Dr Timnit Gebru speaking at TechCrunch Disrupt 2018. Image: Kimberly White/Getty Images for TechCrunch

Dr Timnit Gebru, a black woman and prominent researcher into ethics in AI, said she was fired from Google for criticising the company’s diversity efforts.

Writing in an email to staff, a Google manager denied that the company fired its now former AI scientist and co-lead of its Ethical AI team, Dr Timnit Gebru, saying that she had offered her resignation.

Gebru claimed on Twitter on 3 December that she was fired from the company for criticising its diversity efforts in an email to colleagues. She also criticised the company over its approach to hiring minorities and not doing enough to stamp out biases in AI systems.

In the email – seen by The New York Times – she said she was frustrated with the lack of gender diversity in Google’s AI division and questioned whether the company was more critical of her efforts than those of different backgrounds.

“Your life starts getting worse when you start advocating for underrepresented people. You start making the other leaders upset,” Gebru wrote to colleagues. “There is no way more documents or more conversations will achieve anything.”

Gebru, along with fellow AI researcher Joy Buolamwini, was behind the landmark Gender Shades paper published in 2018 that – among other issues – showed some facial recognition systems were misclassifying black women as men.

Gebru was set to present a new paper co-written with both Google and non-Google staff at a computer science conference in March next year which, according to her, was not well received at Google. The paper, seen by The New York Times, included claims that a new type of language technology was created to tap into its search engine and scan hundreds of thousands of websites.

Respected ‘her decision to resign’

As many of these sites would include biased and hateful language, the paper said, the technology may end up generating significantly biased and hateful language. According to The New York Times, Google demanded that she either retract her name from the paper or pull it entirely, which Gebru refused.
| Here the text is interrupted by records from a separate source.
(* ===== verification/Handoff.v ===== *)
(** The packets between the plugins and the storage routine, one memory access per
    step, for any number of plugin threads: the whole of [get_packet] and
    [storage_main] (src/storage.c), [packet_fetch] and [packet_change_state]
    (src/packet.c), [post] (src/sender.c), and what [plugin_gather]
    (src/plugin.c) does to the state of its packet. *)
From Stdlib Require Import ZArith Ascii Lia.
From stdpp Require Import base list strings numbers gmap sets.
From S2P Require Import Prelude.
From S2P Require Import Packet.
From S2P Require Import Storage.

Local Open Scope Z_scope.

Module Handoff.

(** * Threads *)

(** What the server is sent: the type of a packet, which selects the address, and
    the text of its payload. *)
Abbreviation body := (packet_type * bytes)%type.

Definition body_of (p : packet_t) : body := (type p, cstr (payload p)).

(** The shared memory: the packets and the static [packets]. *)
Record shm := Shm { mem : heap; first : option loc }.

(** The fields that [get_packet] resets, in its order. *)
Inductive pkt_field := FType | FResponse | FSize | FAttempt | FSpin.

Definition reset_fields : list pkt_field := [FType; FResponse; FSize; FAttempt; FSpin].

Definition reset (f : pkt_field) : packet_t → packet_t :=
  match f with
  | FType => set_type METRIC
  | FResponse => set_response 0
  | FSize => set_size 0
  | FAttempt => set_attempt 0
  | FSpin => set_spin 0
  end.

(** Where a plugin thread is.  [a] is the packet it has got, [h] the one whose
    [spin] is [head_lock]. *)
Inductive plug_pc :=
| Idle                            (* p->working is NULL: get_packet is called *)
| Scan (l : option loc)           (* the test of the loop, and the compare-and-swap *)
| Next (a : loc)                  (* pkt = pkt->next *)
| Reset (a : loc) (fs : list pkt_field)
| Alloc                           (* packet_alloc *)
| ITest (a : loc)                 (* while(!packets) *)
| ICas (a : loc)                  (* the compare-and-swap of packets *)
| IHead (a : loc)                 (* head_lock = &packets->spin *)
| ILock (a h : loc)
| ILink (a h : loc)               (* pkt->next = packets *)
| IPush (a h : loc)               (* packets = pkt *)
| IUnlock (a h : loc)
| Hold (a : loc).                 (* p->working is a *)

(** The fields that filling a packet writes. *)
Record filling := Filling { f_started : Z; f_size : Z; f_rollback : Z; f_payload : bytes }.
(* ===== verification/Plugin.v ===== *)
(** src/plugin.c: the life of a plugin.  Its task pointer is a state machine,
    prepare, register, gather, with alerts in between; its packets go to the
    server directly (registration, alerts) or through the storage list
    (metrics). *)
From Stdlib Require Import ZArith Ascii Lia SpecFloat.
From stdpp Require Import base list strings numbers gmap.
From S2P Require Import Prelude.
From S2P Require Import Clib.
From S2P Require Import Json.
From S2P Require Import Packet.
From S2P Require Import Sender.
From S2P Require Import Routine.
From S2P Require Import Storage.

Local Open Scope Z_scope.

(** The globals of src/metadata.c. *)
Record metadata := Metadata {
  license : bytes; aid : Z; agent_type : bytes; os : bytes; host : bytes; aip : bytes
}.

(** The target type and the address are C strings; [prep], [gather] and [cmp]
    are function pointers; the module is the plugin's own data. *)
Record plugin_t (E M : Type) := Plugin {
  r : routine_t;
  tid : Z;
  tip : option bytes;
  ptype : bytes;
  working : option loc;
  oob : option loc;
  prep : option (E → M → Z * M);
  gather : gather_fn E M;
  cmp : bytes → M → Z → Z;
  module_size : Z;
  module : M
}.

Arguments Plugin {E M}.
Arguments r {E M}.
Arguments tid {E M}.
Arguments tip {E M}.
Arguments ptype {E M}.
Arguments working {E M}.
Arguments oob {E M}.
Arguments prep {E M}.
Arguments gather {E M}.
Arguments cmp {E M}.
Arguments module_size {E M}.
Arguments module {E M}.

(** The rest of the program's memory and the files of [res/]. *)
Record world := World { w_store : store; w_senders : senders; w_res : gmap bytes bytes }.

Definition set_cells (h : heap) (w : world) : world :=
  World (Store h (packets (w_store w))) (w_senders w) (w_res w).

Definition w_heap (w : world) : heap := cells (w_store w).

(** [epoch_time()*epoch_time()*epoch_time()] on three readings of the clock. *)
Definition new_id (now : nat → Z) (i : nat) : Z := u64 (now i * now (S i) * now (S (S i))).

(** A little-endian [int] as [fwrite] stores it. *)
Definition le32 (z : Z) : bytes :=
  (λ k, ascii_of_N (Z.to_N (Z.land (Z.shiftr z (8 * k)) 255))) <$> [0; 1; 2; 3].

Section Plugin.
Context {E M : Type}.
Implicit Types p : plugin_t E M.
Implicit Types js : list json.

(** The memory image of a module. *)
Variable image : M → bytes.
Variable meta : metadata.

Definition set_r v p := Plugin v (tid p) (tip p) (ptype p) (working p) (oob p) (prep p) (gather p) (cmp p) (module_size p) (module p).
Definition set_tid v p := Plugin (r p) v (tip p) (ptype p) (working p) (oob p) (prep p) (gather p) (cmp p) (module_size p) (module p).
Definition set_working v p := Plugin (r p) (tid p) (tip p) (ptype p) v (oob p) (prep p) (gather p) (cmp p) (module_size p) (module p).
Definition set_oob v p := Plugin (r p) (tid p) (tip p) (ptype p) (working p) v (prep p) (gather p) (cmp p) (module_size p) (module p).
Definition set_module v p := Plugin (r p) (tid p) (tip p) (ptype p) (working p) (oob p) (prep p) (gather p) (cmp p) (module_size p) v.

Definition goto (f : task_fn) (p : plugin_t E M) : plugin_t E M :=
  set_r (routine_change_task (r p) (Some f)) p.

(** [plugin_init]; the pointer may be NULL. *)
Definition plugin_init (pt : pthread_results) (p : option (plugin_t E M))
    : Z * option (plugin_t E M) :=
  match p with
  | None => (-1, None)
  | Some p =>
      match routine_init pt (Some (r p)) with
      | (z, Some r') =>
          let p := set_r r' p in
          if z <? 0 then (-1, Some p)
          else
            let p := set_oob None (set_working None (set_tid 0 p)) in
            (0, Some (goto plugin_prep_fn p))
      | (_, None) => (-1, Some p)
      end
  end.
(* ===== verification/Cancel.v ===== *)
(** A gathering that is cancelled: what [routine_restart] (src/routine.c) leaves of
    the metric packet (src/plugin.c, src/packet.h) when the worker it cancels is in
    the gathering function, where the calls that wait are, and what the turns of
    the next worker make of it. *)
From Stdlib Require Import ZArith Ascii Lia.
From stdpp Require Import base list strings numbers gmap.
From S2P Require Import Prelude.
From S2P Require Import Clib.
From S2P Require Import Json.
From S2P Require Import Rfc.
From S2P Require Import Packet.
From S2P Require Import Sender.
From S2P Require Import Routine.
From S2P Require Import Storage.
From S2P Require Import Plugin.

Local Open Scope Z_scope.

(** * Cancelled turns *)

Section Cancel.
Context {E M : Type} (meta : metadata).

(** [plugin_gather] and [packet_gather] up to the call of the gathering function:
    the size that [packet_gather] remembers, and the packet. *)
Definition enter_gather (begin : Z) (k : packet_t) : res (Z * packet_t) :=
  let k := if bool_decide (state k = BEGIN) then set_started begin k else k in
  let k := packet_transaction k in
  do k <- (if bool_decide (state k = WROTE) then packet_append k "," [] else Ok k);
  do k <- packet_append k "{'timestamp':%llu," [AInt begin];
  let rollback := size k in
  do last <- payload_at k (size k - 1);
  do k <- packet_append k "%s'%s':{" [AStr (if Ascii.eqb last "}"%char then lit "," else []); AStr (lit "values")];
  Ok (rollback, k).

(** The rest of the turn, with what the gathering function returned. *)
Definition leave_gather (rollback : Z) (r : Z * M * packet_t) (p : plugin_t E M) : res (plugin_t E M * packet_t) :=
  let '(z, m, k) := r in
  do g <-
    (if negb (z =? 0) then do k <- payload_set (set_size rollback k) rollback NUL; Ok (z, m, k)
     else do k <- packet_append k "}" []; Ok (0, m, k));
  let '(z, m, k) := g in
  let p := set_module m p in
  if z =? ENONE then
    do k <- packet_append k "}" [];
    let k := if bool_decide (state k = BEGIN) then set_state WROTE k else k in
    Ok (p, packet_commit k)
  else if z =? ENODATA then
    do k <- packet_rollback k; Ok (p, k)
  else if z =? EPLUGUP then
    do k <- packet_rollback k; Ok (goto plugin_alert_up_fn p, k)
  else if z =? EPLUGDOWN then
    do k <- packet_rollback k; Ok (goto plugin_alert_down_fn p, k)
  else Ok (p, k).

(** A sample is these two around the call. *)
Lemma gather_sample_split env begin (p : plugin_t E M) k :
  gather_sample env begin p k
  = (do x <- enter_gather begin k; do r <- gather p env (module p) x.2; leave_gather x.1 r p).
Proof.
  unfold gather_sample, enter_gather. set (k0 := packet_transaction _).
  destruct (if bool_decide (state k0 = WROTE) then packet_append k0 "," [] else Ok k0) as [k1| |]; [|done|done]. cbn [rbind].
  destruct (packet_append k1 "{'timestamp':%llu," [AInt begin]) as [k2| |]; [|done|done]. cbn [rbind].
  unfold packet_gather. destruct (payload_at k2 (size k2 - 1)) as [last| |]; [|done|done]. cbn [rbind].
  destruct (packet_append k2 "%s'%s':{" _) as [k3| |]; [|done|done]. cbn [rbind fst snd].
  destruct (gather p env (module p) k3) as [[[z m] k4]| |]; [|done|done]. cbn [rbind]. unfold leave_gather.
  destruct (negb (z =? 0)); [destruct (payload_set _ _ _)|destruct (packet_append k4 "}" [])]; done.
Qed.

(** The packet when the turn that began at [begin] is cancelled, after the gathering
    function has appended [t]. *)
Definition cancelled_turn (begin : Z) (t : bytes) (p : plugin_t E M) (k : packet_t) : res packet_t :=
  do k <- gather_open meta p k;
  do x <- enter_gather begin k;
  append_bytes x.2 t.

(** The space it takes. *)
Definition cancel_need (begin : Z) (t : bytes) (p : plugin_t E M) : nat :=
  length (header meta p) + length (lit ",{'timestamp':,'values':{") + length (dec (begin mod 2 ^ 64)) + length t.

(** A packet in which a sample was left off: braces of it are open.  [fresh]: no
    sample was committed. *)
Definition torn (p : plugin_t E M) (k : packet_t) (fresh : bool) : Prop :=
  ∃ s d, holds k (header meta p ++ s) ∧ no_nul s ∧ 0 < d ∧ opens d s ∧ state k = (if fresh then BEGIN else WROTE).

(** A packet that will be sent and is not JSON. *)
Definition garbage (k : packet_t) : Prop := state k = READY ∧ ¬ json_text (cstr (payload k)).

(** The text up to the call of the gathering function. *)
Lemma enter_gather_ok (p : plugin_t E M) k s js begin :
  holds k (header meta p ++ s) → state k = (if decide (js = []) then BEGIN else WROTE) →
  size k + Z.of_nat (length (lit ",{'timestamp':,'values':{") + length (dec (begin mod 2 ^ 64))) < PKTSZ →
  ∃ rb k', enter_gather begin k = Ok (rb, k') ∧ state k' = state k ∧ same_cell k k'
    ∧ started k' = (if decide (js = []) then begin else started k)
    ∧ holds k' (header meta p ++ s ++ comma js ++ lit "{'timestamp':" ++ dec (begin mod 2 ^ 64) ++ lit ",'values':{").
Proof.
  intros Hh Hst Hr. unfold enter_gather. pose proof Hh as (_ & Hs & _).
  destruct (sample_begin_ok meta p k s js begin Hh Hst) as (Hh0 & Hst0 & Hc0 & Hs0 & Hb0 & _).
  set (k0 := packet_transaction _) in *. clearbody k0. rewrite <- rbind_assoc.
  destruct (sample_open_ok meta p k0 s js begin) as (k1 & -> & Hm1 & Hh1);
    [done|by rewrite Hst0|rewrite Hs0; simpl in *; lia|]. cbn [rbind].
  destruct (sample_head_shape meta p s js begin) as (c' & Ec1 & Hlc1).
  set (c1 := (header meta p ++ s) ++ _) in *.
  rewrite (holds_last k1 c' ","%char) by (by rewrite <- Ec1). cbn [rbind].
  destruct (packet_append_ok k1 c1 "%s'%s':{" [AStr []; AStr (lit "values")] (lit "'values':{") (holds_begins _ _ Hh1))
    as (k2 & E2 & Hm2 & Hh2).
  { by fmt_eval. }
  { unfold fits. change (length (lit "'values':{")) with 10%nat.
    change (length (lit ",{'timestamp':,'values':{")) with (length (lit ",{'timestamp':,") + 10)%nat in Hr. lia. }
  change (if Ascii.eqb "," "}" then lit "," else []) with (@nil ascii). rewrite E2. cbn [rbind]. eexists _, k2. split; [done|]. split; [by rewrite Hm2, Hm1|].
  split; [transitivity k0; [done|]; transitivity k1; by apply same_meta_cell|].
  split; [by rewrite Hm2, Hm1|]. subst c1. rewrite <- !app_assoc in Hh2. exact Hh2.
Qed.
After stating that she would resign after a certain amount of time if Google did not state why it wanted her to retract the paper, the company said it would not meet her demands and accepted her offer of resignation.

Gebru said that she was then immediately closed off from accessing any Google systems without warning or any conversations to confirm the resignation.

The head of Google’s AI unit, Jeff Dean, wrote an email to staff saying that the company respected “her decision to resign”. Dean also claimed that Gebru’s paper “ignored too much relevant research” that he claimed has shown improvements in AI made in recent years.

‘The amount of disrespect is incredible’

Responding to news last week that Google rejected her paper, Gebru posted on Twitter: “Nothing like a bunch of privileged white men trying to squash research by marginalised communities for marginalised communities by ordering them to stop with zero conversation. The amount of disrespect is incredible.”

Aside from Dean’s email being made public, Google has refused to officially comment on the matter.

Following the news, almost 1,000 Google staff and supports in academics and industry signed a letter of support for Gebru saying that her being cut off from Google has “overthrown a working understanding of what kind of research Google will permit” and is a “moment of reckoning” for the company.

“As we know, Dr Gebru is one of the few people exerting pressure from the inside against the unethical and undemocratic incursion of powerful and biased technologies into our daily lives,” wrote the Google Walkout for Real Change group. “This is a public service, and its importance cannot be overstated. Google’s retaliation against Dr Gebru, and its move to silence this work, concerns us all.”